Mar 13, 2026 · executive_order
Trump invokes Defense Production Act to restart California Sable pipeline
Energy Secretary Chris Wright on March 13, 2026, directed Sable Offshore Corp. to restore operations of the Santa Ynez Unit and pipeline off Santa Barbara, invoking the Defense Production Act and citing Iran war supply disruption risks. The pipeline had been shut since the 2015 Refugio oil spill and was under a California court injunction barring restart without state approval. Governor Gavin Newsom and Attorney General Rob Bonta filed a federal lawsuit challenging the order as executive overreach. Sable resumed pumping oil on March 16.
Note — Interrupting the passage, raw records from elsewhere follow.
Lemma C10_error_means_empty_map_witness :
  (exists e, get_temperatures_lhm Sample.loaded Sample.failing
             = ([], Some ("Error during LibreHardwareMonitor operation: " ++ e))) /\
  fst (get_temperatures_lhm Sample.loaded Sample.failing) = [].
Proof.
  destruct (C10_error_means_empty_map Sample.loaded Sample.failing) as [H1 H2].
  split.
  - apply H1.
    + reflexivity.
    + right. right. left. exists Sample.broken_gpu.
      split; [right; left; reflexivity | discriminate].
  - apply (H2 "Error during LibreHardwareMonitor operation: device lost").
    reflexivity.
Defined.

(** * Further properties *)

(** ** get_size_gb *)

Lemma scale_bytes_range (x : Q) :
  0 <= x -> x < pow1024 6 ->
  let '(v, u) := scale_bytes x in
  0 <= v /\ v < 1024 /\
  (1024 <= x -> 1 <= v /\ u <> "") /\
  (x < 1024 -> u = "" /\ v = x).
Proof.
  intros Hx Hlt. unfold scale_bytes, units. cbn [scale_loop].
  destruct (Py.ltb x factor) eqn:E0;
  [| destruct (Py.ltb (x / factor) factor) eqn:E1;
  [| destruct (Py.ltb (x / factor / factor) factor) eqn:E2;
  [| destruct (Py.ltb (x / factor / factor / factor) factor) eqn:E3;
  [| destruct (Py.ltb (x / factor / factor / factor / factor) factor) eqn:E4;
  [| destruct (Py.ltb (x / factor / factor / factor / factor / factor) factor) eqn:E5 ]]]]].
  7: exfalso; q_linear; lra.
  all: q_linear; repeat split; try lra; try discriminate; try reflexivity.
  all: intros; exfalso; lra.
Qed.

Lemma Qabs_nonneg_eq (v : Q) : 0 <= v -> Qabs v = v.
Proof.
  destruct v as [n d]. unfold Qle, Qabs. cbn [Qnum Qden]. intro H.
  rewrite Z.abs_eq by lia. reflexivity.
Qed.

(** Rounding a value of [0, n) to the nearest integer stays in [0, n]. *)
Lemma round_half_even_bounds (q : Q) (n : Z) :
  0 <= q -> q < inject_Z n -> (0 <= Py.round_half_even q <= n)%Z.
Proof.
  intros H0 Hn.
  assert (Hf0 : (0 <= Qfloor q)%Z).
  { change 0%Z with (Qfloor 0). apply Qfloor_resp_le. exact H0. }
  assert (Hfn : (Qfloor q < n)%Z).
  { rewrite Zlt_Qlt. apply Qle_lt_trans with q; [apply Qfloor_le | exact Hn]. }
  unfold Py.round_half_even.
  destruct (Qcompare (q - inject_Z (Qfloor q)) (1 # 2)); [destruct (Z.even (Qfloor q))| |]; lia.
Qed.

(** The text of a non-negative value with two decimals: the digits of
    the rounded hundredths. *)
Lemma format_f_2_nonneg (v : Q) :
  0 <= v ->
  Py.format_f 2 v
  = Py.digits (Py.round_half_even (v * 100) / 100) ++ "."
    ++ Py.zfill 2 (Py.digits (Py.round_half_even (v * 100) mod 100)).
Proof.
  intro Hv. unfold Py.format_f.
  assert (Hs : Py.ltb v 0 = false) by (apply ltb_false_iff; exact Hv).
  rewrite Hs, (Qabs_nonneg_eq v Hv). reflexivity.
Qed.

(** X1: for a non-negative input below 1024^6, get_size_gb prints the
    two-decimal rounding of a value in [0, 1024), so the number it
    prints never exceeds 1024.00; from 1024 on the value is at least 1
    and the unit is not the bare B; below 1024 the input itself is what
    is formatted. *)
Theorem scaled_value_range (x : Q) (suffix : string) :
  0 <= x -> x < pow1024 6 ->
  let '(v, u) := scale_bytes x in
  let hundredths := Py.round_half_even (v * 100) in
  get_size_gb x suffix
  = (Py.digits (hundredths / 100) ++ "."
     ++ Py.zfill 2 (Py.digits (hundredths mod 100))) ++ u ++ suffix /\
  (0 <= hundredths <= 102400)%Z /\
  0 <= v /\ v < 1024 /\
  (1024 <= x -> 1 <= v /\ u <> "") /\
  (x < 1024 -> u = "" /\ v = x).
Proof.
  intros Hx Hlt. pose proof (scale_bytes_range x Hx Hlt) as R.
  unfold get_size_gb. destruct (scale_bytes x) as [v u].
  destruct R as [H0 [H1 [Hge Hsmall]]]. cbn zeta.
  split; [rewrite (format_f_2_nonneg v H0); reflexivity|].
  split; [apply round_half_even_bounds; [lra | change (inject_Z 102400) with 102400; lra]|].
  repeat split; try assumption; try (apply Hge; assumption); try (apply Hsmall; assumption).
Qed.

Lemma scaled_value_range_witness :
  let '(v, u) := scale_bytes 1048575 in
  let hundredths := Py.round_half_even (v * 100) in
  get_size_gb 1048575 "B"
  = (Py.digits (hundredths / 100) ++ "."
     ++ Py.zfill 2 (Py.digits (hundredths mod 100))) ++ u ++ "B" /\
  (0 <= hundredths <= 102400)%Z /\
  0 <= v /\ v < 1024 /\
  (1024 <= 1048575 -> 1 <= v /\ u <> "") /\
  (1048575 < 1024 -> u = "" /\ v = 1048575).
Proof. apply (scaled_value_range 1048575 "B"); [discriminate | reflexivity]. Defined.

(** The bound is reached: one byte short of a mebibyte reads 1024.00KB. *)
Example get_size_gb_rounds_up_to_1024 :
  get_size_gb 1048575 "B" = "1024.00KB".
Proof. vm_compute. reflexivity. Qed.

Lemma format_f_negative prec x :
  x < 0 -> Py.format_f prec x = "-" ++ Py.format_f prec (- x).
Proof.
  intro Hx. unfold Py.format_f.
  assert (Hs : Py.ltb x 0 = true) by (apply ltb_true_iff; exact Hx).
  assert (Hn : Py.ltb (- x) 0 = false) by (apply ltb_false_iff; lra).
  rewrite Hs, Hn.
  assert (Ha : Qabs (- x) = Qabs x).
  { destruct x as [n d]. unfold Qabs, Qopp. cbn [Qnum Qden].
    rewrite Z.abs_opp. reflexivity. }
  rewrite Ha. reflexivity.
Qed.

(** X2: a rate that came out negative is printed in plain bytes whatever
    its size: a minus sign, the magnitude with two decimals, and B. *)
Theorem negative_rate_printed_unscaled (g : globals) (io : snetio) (t : Q) :
  0 < t - last_time_net g ->
  (bytes_sent io < bytes_sent (last_net_io g))%Z ->
  let up := upload_of (fst (get_network_speed g io t)) in
  get_size_gb up "B" = "-" ++ Py.format_f 2 (- up) ++ "B".
Proof.
  intros Hpos Hlt up.
  assert (Hneg : up < 0).
  { subst up.
    assert (Hnz : ~ t - last_time_net g == 0) by (intro E; rewrite E in Hpos; discriminate).
    rewrite get_network_speed_nonzero by exact Hnz.
    unfold upload_of. cbn [fst].
    apply Qlt_shift_div_r; [exact Hpos|].
    rewrite Qmult_0_l. change 0 with (inject_Z 0). rewrite <- Zlt_Qlt. lia. }
  unfold get_size_gb, scale_bytes, units. cbn [scale_loop].
  assert (Hs : Py.ltb up factor = true)
    by (apply ltb_true_iff; unfold factor; lra).
  rewrite Hs. rewrite (format_f_negative 2 up Hneg). reflexivity.
Qed.

Lemma negative_rate_printed_unscaled_witness :
  let up := upload_of (fst (get_network_speed
                              (baseline {| bytes_sent := 5 * 1024 ^ 3; bytes_recv := 0 |} 10)
                              {| bytes_sent := 0; bytes_recv := 0 |} 11)) in
  get_size_gb up "B" = "-" ++ Py.format_f 2 (- up) ++ "B".
Proof.
  apply (negative_rate_printed_unscaled
           (baseline {| bytes_sent := 5 * 1024 ^ 3; bytes_recv := 0 |} 10)
           {| bytes_sent := 0; bytes_recv := 0 |} 11); reflexivity.
Defined.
Feb 18, 2026 · court_ruling
California leads 13-state lawsuit over $1.2B in canceled energy grants
California Attorney General Rob Bonta co-led a 13-state coalition filing suit in the US District Court for Northern California on February 18, 2026, challenging the Trump administration's termination of energy and infrastructure grants funded by Congress under the Inflation Reduction Act and the Infrastructure Investment and Jobs Act. California alone lost $1.2 billion, including funding for the ARCHES hydrogen hub program projected to create 200,000 jobs. The lawsuit argued that the administration violated the constitutional separation of powers by impounding congressionally appropriated funds, marking California's 58th lawsuit against the Trump administration.
Feb 11, 2026 · executive_order
Trump signs executive order directing Pentagon to buy coal power
President Trump signed an executive order on February 11, 2026, directing the Department of Defense to enter long-term Power Purchase Agreements with coal-fired power plants to supply military installations and defense facilities. DOE was directed to distribute $175 million to upgrade six coal plants in Kentucky, North Carolina, Ohio, Virginia, and West Virginia, and identified more than three dozen coal plants capable of supplying electricity to military bases. The order framed coal as essential for grid reliability and national security.
Jan 28, 2026 · regulatory_action
Environmental groups challenge DOE order forcing Craig coal plant to stay open
Sierra Club, Environmental Defense Fund, Earthjustice, and Colorado utilities Tri-State Generation and Platte River Power Authority filed challenges on January 28, 2026 to a Department of Energy emergency order that had forced Craig Station Unit 1 to remain operational one day before its scheduled retirement on December 31, 2025. The DOE order invoked a rarely used grid reliability authority to keep the 40-year-old coal unit available for 90 days at the direction of regional grid operators. Neither Craig's co-owners nor state regulators had requested the intervention.
Jan 28, 2026 · executive_order
Trump administration secretly rewrites nuclear safety rules to speed reactor construction
NPR reported on January 28, 2026 that the Department of Energy had secretly rewritten internal safety rules governing experimental nuclear reactors and shared the revised standards with ten private companies in a pilot program, without public notice. The rewritten orders covered safety systems, environmental protections, site security, and accident investigations. The changes were driven by an executive order requiring DOE to approve at least three new reactors by July 4, 2026, and included proposals to strip some worker respiratory and welding safety standards to accelerate construction.